The report found the unemployment rate to be more than five times higher than the national average. It went into the difficulties faced by thousands of veterans as they seek to move from service to civilian employment. Key data includes:
- The total veteran unemployment rate is 30.2 per cent, significantly higher than the national average of 5.9 per cent;
- On average, veterans take a 30 per cent pay cut when they transition from the military to a civilian job;
- 19 per cent of veterans are underemployed (not working in jobs that match their skills), compared with the national average of 8.5 per cent; and
Australian veterans are collectively underpaid more than $130 million, based on their skills and experience.
Co-founder and chief executive of WithYouWithMe, Tom Moore, says Australia's veterans are facing a highly uncertain future if action is not taken.
“I know from personal experience that one of the toughest aspects of leaving the Defence Force is finding a job. Many veterans don’t know what jobs they are capable of doing, and industry often doesn’t realise either,” says Mr Moore.
“This needs to change.
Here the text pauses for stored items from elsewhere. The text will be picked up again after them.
(** * Rate cache and conversion engine of the currency converter

    A shallow embedding of [CurrencyConverter] (src/config/converter.py) and
    the properties of its cache and conversion logic.

    Modelling conventions.
    - Python strings are [string]s; [upper] acts on the ASCII letters, which
      is what [str.upper] does on ASCII text such as currency codes.
    - Python floats are the kernel's binary64 floats ([PrimFloat.float]).
    - A [datetime] is an integer count of microseconds since [datetime.min],
      a [timedelta] an integer count of microseconds; adding a number of
      seconds to a [datetime] raises [OverflowError] as CPython's [datetime]
      does when the [timedelta] or the sum is out of range.
    - Paths are POSIX paths, read as [pathlib] reads them and given from the
      cache directory.
    - The dictionaries handled by the converter are [pydict]s: the four keys
      the code touches, each present or absent.
    - [datetime.now()], the cache directory, the rate provider and the
      logger are the environment: a [World] carries the files of the cache
      directory, an oracle for the successive clock readings, the faults of
      the storage layer, and the trace of the effects performed so far.
    - A method is a function in the monad [M]: it takes a world and gives a
      value or a raised exception, and the world it leaves behind. *)

From Stdlib Require Import ZArith String Ascii PrimFloat List.
From Stdlib Require Import DecimalString DecimalZ.
From Stdlib Require Uint63 FloatOps SpecFloat.
From stdpp Require Import gmap strings.

Open Scope Z_scope.

(** ** Exceptions *)

Inductive exn_class :=
| ValueError
| KeyError
| TypeError
| OSError
| OverflowError
| JSONDecodeError
| ConnectionError
| InvalidCurrencyError
| APIError.

(** An exception object: its class and [str(e)]. *)
Record exn := Exception { exn_type : exn_class; exn_str : string }.

Inductive result (A : Type) :=
| Ok (a : A)
| Raise (e : exn).
Arguments Ok {A} a.
Arguments Raise {A} e.

(** ** Data *)

(** A dictionary with the keys ['base'], ['rates'], ['date'] and
    ['expires_at']; [None] is an absent key.  The provider's answer and the
    cache entry ([data] in [_save_rates_to_cache]) are both of this shape. *)
Record pydict := Dict {
  d_base : option string;
  d_rates : option (gmap string float);
  d_date : option string;
  d_expires_at : option string
}.

(** Truth value of a dictionary: non-empty. *)
Definition dict_truthy (d : pydict) : bool :=
  match d_base d, d_rates d, d_date d, d_expires_at d with
  | None, None, None, None => false
  | _, _, _, _ => true
  end.

(** [amount: Union[float, str]] *)
Inductive amount_arg :=
| AmountFloat (x : float)
| AmountStr (s : string).

(** A file of the cache directory, as [open] and [json.load] see it: either
    reading it raises (no permission, not JSON, not an object), or it holds
    an object. *)
Inductive file :=
| Unreadable (e : exn)
| Json (d : pydict).

(** How the write of a cache file fails: either [open(cache_file, 'w')]
    raises [e] and the file is as it was, or the file is opened, which
    empties it, and [json.dump] or the closing of the file raises [e].  The
    file is then left with a part of the text, which is not a JSON document:
    reading it raises [x] ([Some x]); or, when the failure came after the
    last of the text, with the whole of it ([None]). *)
Inductive write_failure :=
| OpenFails (e : exn)
| DumpFails (e : exn) (leftover : option exn).

(** The file that a failed write of [data] leaves behind. *)
Definition left_behind (leftover : option exn) (data : pydict) : file :=
  match leftover with
  | Some x => Unreadable x
  | None => Json data
  end.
We need to value the skills veterans have earned, open our doors to their unique experiences and work together to change their post-military prospects.
“We are at risk of entrenching a generation of veterans in unemployment or underemployment if we don’t commit to working together. As a first step, Australian businesses need to better recognise the skills of veterans and look to recruit them for more roles.”
The report has drawn on data from veterans on the WithYouWithMe program, along with data from the Department of Defence, Department of Veterans' Affairs and major research reports on veterans over the past five years.
With the nation pausing yesterday to mark Anzac Day, Mr Moore says the time is right for addressing this problem, and others, faced by Australian veterans.
“I believe the number one issue facing modern veterans is employment,” he says.
“This Anzac Day is an opportunity to reflect on how we can give back to those who have given so much in service to their country. We hope this is the beginning of a new conversation, one which we look forward to continuing as we push to create real and lasting change for veterans.”